Pekebun yang baik takkan lelah membawa bibit ke mana-mana. Pada sepetak tanah.
Yang subur menyuburkan. Pekebun yang baik takkan lelah melindungi bibit. Di
bawah awan-gemawan. Yang suci mensucikan. Ibu tersenyum. Merenggangkan pelukan.
Menatap mata Anak. Mata yang celik. Mata yang berbinar. Bagai ada kunang-kunang
yang terperangkap. Di dalam matanya. Dan anak yang baik selalu percaya: Seorang
ibu takkan menyiramnya dengan air keras. Ibu menyipitkan sebelah mata. Lalu
tertawa. Anak juga tertawa. Pecah-rincah! Anak mencium punggung tangan Ibu.
Pergi. Ke alun-alun desa. Ke alun-alun surga.
.
Ibu yang Adil
Raja datang. Ibu masih berbaring.
Istirahat. Di tempat tidur. Raja mengetuk pintu. Ibu bilang: Aku lelah sekali.
Aku tahu. Ibu penasihat kerajaan. Tapi kenapa Ibu seperti melecehkan raja?
Kenapa, Nak? Kau tidak suka dengan sikap Ibu? Tidak, Bu. Ibu pasti punya alibi.
Kenapa melakukan itu. Ibu tersenyum. Dan bilang: Lihat lagi. Rupanya raja belum
puas. Diutus perdana menteri. Kali ini Ibu bangun. Membuka pintu kamar. Terkuak
setengah. Aku masih lelah, kata Ibu. Kembalilah petang nanti. Akhirnya. Diutus
seorang prajurit rendahan. Pukul lima petang. Ibu gegas bangun. Membuka pintu.
Menuruni anak tangga. Mempersilakannya masuk. Menyuruh Anak membuatkan teh. Teh
yang mahal. Teh bunga mawar. Prajurit kikuk. Prajurit menyeruput teh.
Meminumnya. Sampai habis (entah karena nikmatnya teh—entah karena gugupnya
jantung). Nah, Anakku. Setiap orang punya kedudukan. Setiap pohon punya ladang.
Setiap hidup harus seimbang. Setiap perkara harus ditimbang. Tunjukkan: Kepada
yang bergelimang hormat, ambillah sedikit kebanggaannya. Kepada yang dibelit
kehinaan, suguhkan ia kehormatan. Walaupun hanya dengan bangkit dari tempat
tidur. Membuka pintu kamar. Menuruni jenjang. Membuka pintu rumah.

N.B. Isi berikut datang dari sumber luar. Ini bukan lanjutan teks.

(* ===== verification/GbSpec.v ===== *)
(** What the managers of the GB restorer rely on: the contents of a redis database, the commands
    that change it, and the laws of a client that runs them ([RedisLaws]). *)

From stdpp Require Import strings.
From S2P Require Import Prelude GbStream GbStreamProps GbResp GbRespProps GbPool GbClient GbMgr.
From stdpp Require Import options.
#[local] Open Scope Z_scope.

Module GbSpec.
Import GbStream GbStreamProps GbResp GbRespProps GbPool GbClient GbMgr.

(** ** The database *)

Inductive robj := RStr (v : list Z) | RSet (s : gset (list Z)).
Abbreviation rdb := (gmap (list Z) robj).

(** The commands that change it, as redis documents them: an empty set is no longer a key, and a
    set command on a string is refused. *)
Inductive qcmd := QSet (k v : list Z) | QDel (k : list Z) | QSadd (k m : list Z) | QSrem (k m : list Z).

Definition WRONGTYPE : list Z := lit "WRONGTYPE Operation against a key holding the wrong kind of value".

Definition num (b : bool) : rvalue := RInt (if b then 1 else 0).

Definition put_set (k : list Z) (s : gset (list Z)) (d : rdb) : rdb := if bool_decide (s = ∅) then delete k d else <[k := RSet s]> d.

Definition q_run (d : rdb) (c : qcmd) : rdb * rvalue :=
  match c with
  | QSet k v => (<[k := RStr v]> d, RStatus (lit "OK"))
  | QDel k => (delete k d, num (bool_decide (is_Some (d !! k))))
  | QSadd k m =>
      match d !! k with
      | None => (<[k := RSet {[m]}]> d, num true)
      | Some (RSet s) => (<[k := RSet ({[m]} ∪ s)]> d, num (bool_decide (m ∉ s)))
      | Some (RStr _) => (d, RError WRONGTYPE)
      end
  | QSrem k m =>
      match d !! k with
      | None => (d, num false)
      | Some (RSet s) => (put_set k (s ∖ {[m]}) d, num (bool_decide (m ∈ s)))
      | Some (RStr _) => (d, RError WRONGTYPE)
      end
  end.

Fixpoint q_runs (d : rdb) (l : list qcmd) : rdb * list rvalue :=
  match l with
  | [] => (d, [])
  | c :: l => let '(d, r) := q_run d c in let '(d, rs) := q_runs d l in (d, r :: rs)
  end.

(** Whether the client reports success: a command on its own, and a transaction, whose replies
    are looked at up to the first zero. *)
Definition q_ok (c : qcmd) (r : rvalue) : bool :=
  match c, r with
  | QSet _ _, RStatus _ => true
  | QDel _, RInt n => n =? 1
  | (QSadd _ _ | QSrem _ _), RInt _ => true
  | _, _ => false
  end.
Fixpoint exec_ok (rs : list rvalue) : bool :=
  match rs with
  | [] => true
  | RError _ :: _ => false
  | RInt 0 :: _ => true
  | _ :: rs => exec_ok rs
  end.

(** The set at a key; nothing at the key is the empty set. *)
Definition set_at (d : rdb) (k : list Z) (s : gset (list Z)) : Prop := d !! k = Some (RSet s) ∨ d !! k = None ∧ s = ∅.

(** ** Sizes *)

(** Keys, members and records up to a megabyte, and sets whose listing fits the receive buffer. *)
Definition short (l : list Z) : Prop := Z.of_nat (length l) ≤ 2 ^ 20.
Definition listing (s : gset (list Z)) : Z := Z.of_nat (sum_list_with (λ m, length m + 17)%nat (elements s) + 15).
Definition listable (s : gset (list Z)) : Prop := listing s ≤ 2 ^ 28 ∧ set_Forall text s.

Definition q_short (c : qcmd) : Prop :=
  match c with
  | QSet k v => short k ∧ short v
  | QDel k => short k
  | QSadd k m | QSrem k m => short k ∧ short m
  end.

(** ** The laws of a client *)

(** [idle]: commands can be run; [held]: a connection has been taken for a transaction; [queued]:
    the transaction has been started and these commands wait for EXEC. *)
Class RedisLaws (W : Type) `{!RedisApi W} := {
  ldb : W → rdb;
  idle : W → Prop;
  held : W → Z → Prop;
  queued : W → Z → list qcmd → Prop;

  law_set {A} `{!DBSerialize A, !Stored A} w k (a : A) : idle w → storable a → q_short (QSet k (enc a)) →
    ∃ w', api_set k a w = Ok (true, w') ∧ idle w' ∧ ldb w' = <[k := RStr (enc a)]> (ldb w);
  law_del w k : idle w → short k →
    ∃ w', api_del k w = Ok (q_ok (QDel k) (q_run (ldb w) (QDel k)).2, w') ∧ idle w' ∧ ldb w' = delete k (ldb w);
  law_sadd w k m : idle w → short k → short m →
    ∃ w', api_sadd k m w = Ok (q_ok (QSadd k m) (q_run (ldb w) (QSadd k m)).2, w') ∧ idle w' ∧ ldb w' = (q_run (ldb w) (QSadd k m)).1;
  law_srem w k m : idle w → short k → short m →
    ∃ w', api_srem k m w = Ok (q_ok (QSrem k m) (q_run (ldb w) (QSrem k m)).2, w') ∧ idle w' ∧ ldb w' = (q_run (ldb w) (QSrem k m)).1;

  law_get {A} `{!DBSerialize A} w k v (old a : A) i : idle w → short k → short v → ldb w !! k = Some (RStr v) →
    ser_load old (DBInStream_new (v ++ [0]) (Z.of_nat (length v))) = Ok (a, i) →
    ∃ w', api_get k old w = Ok ((m_loadError i =? 0, a), w') ∧ idle w' ∧ ldb w' = ldb w;
  law_get_none {A} `{!DBSerialize A} w k (old : A) : idle w → short k → ldb w !! k = None →
    ∃ w', api_get k old w = Ok ((false, old), w') ∧ idle w' ∧ ldb w' = ldb w;
  law_scard w k s : idle w → short k → set_at (ldb w) k s → Z.of_nat (size s) < 2 ^ 31 →
    ∃ w', api_scard k w = Ok (Z.of_nat (size s), w') ∧ idle w' ∧ ldb w' = ldb w;
  law_sismember w k m s : idle w → short k → short m → set_at (ldb w) k s →
    ∃ w', api_sismember k m w = Ok (bool_decide (m ∈ s), w') ∧ idle w' ∧ ldb w' = ldb w;
  law_smembers w k s : idle w → short k → set_at (ldb w) k s → listable s →
    ∃ l w', api_smembers k [] w = Ok ((true, l), w') ∧ l ≡ₚ elements s ∧ idle w' ∧ ldb w' = ldb w;
  law_smembers_str w k v : idle w → short k → ldb w !! k = Some (RStr v) →
    ∃ w', api_smembers k [] w = Ok ((true, []), w') ∧ idle w' ∧ ldb w' = ldb w;

  law_prepare w : idle w → ∃ con w', tx_prepare 0 w = Ok ((true, con), w') ∧ con ≠ 0 ∧ held w' con ∧ ldb w' = ldb w;
  law_start w con : held w con → ∃ w', tx_start con w = Ok (true, w') ∧ queued w' con [] ∧ ldb w' = ldb w;
  law_tx_set {A} `{!DBSerialize A, !Stored A} w con q k (a : A) : queued w con q → storable a → q_short (QSet k (enc a)) →
    ∃ w', tx_set con k a w = Ok (true, w') ∧ queued w' con (q ++ [QSet k (enc a)]) ∧ ldb w' = ldb w;
  law_tx_del w con q k : queued w con q → short k → ∃ w', tx_del con k w = Ok (true, w') ∧ queued w' con (q ++ [QDel k]) ∧ ldb w' = ldb w;
  law_tx_sadd w con q k m : queued w con q → short k → short m → ∃ w', tx_sadd con k m w = Ok (true, w') ∧ queued w' con (q ++ [QSadd k m]) ∧ ldb w' = ldb w;
  law_tx_srem w con q k m : queued w con q → short k → short m → ∃ w', tx_srem con k m w = Ok (true, w') ∧ queued w' con (q ++ [QSrem k m]) ∧ ldb w' = ldb w;
  law_exec w con q : queued w con q → (length q ≤ 10)%nat →
    ∃ w', tx_exec con w = Ok (exec_ok (q_runs (ldb w) q).2, w') ∧ held w' con ∧ ldb w' = (q_runs (ldb w) q).1;
  law_finish w con : held w con → ∃ r w', tx_finish con w = Ok (r, w') ∧ idle w' ∧ ldb w' = ldb w;
}.

End GbSpec.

Mempersilakannya duduk. Menjamunya. Di ruang tamu. Dengan secangkir teh.
.
Apakah Orang-orang Akan Menjadi
Kambing Berjamaah?
Orang-orang berkerumun. Ibu dan Anak
mendekati. Ikut berkerumun. Seorang wanita tua. Berjubah bludru. Berkerudung
ungu. Aku adalah penyanyi dari surga! Suaranya bergema. Menggetarkan.
Meremangkan. Menciutkan. Orang-orang menunggu. Kapan ia bernyanyi. Orang-orang
tak sabar. Seperti apa nian. Suara dari surga itu. Ibu bertanya. Maaf,
Penyanyi. Penyanyi dari surga. Suara apa yang paling susah kautiru? Ibu menanti
jawaban. Orang-orang menanti jawaban. Orang-orang memeram penasaran. Suara al
Kindi dan Mencius, jawab wanita itu. Orang-orang mengangguk-angguk. Ibu bertanya.
Lagi. Wanita itu mendelik. Menantang. Lalu. Suara apa yang paling mudah ditiru?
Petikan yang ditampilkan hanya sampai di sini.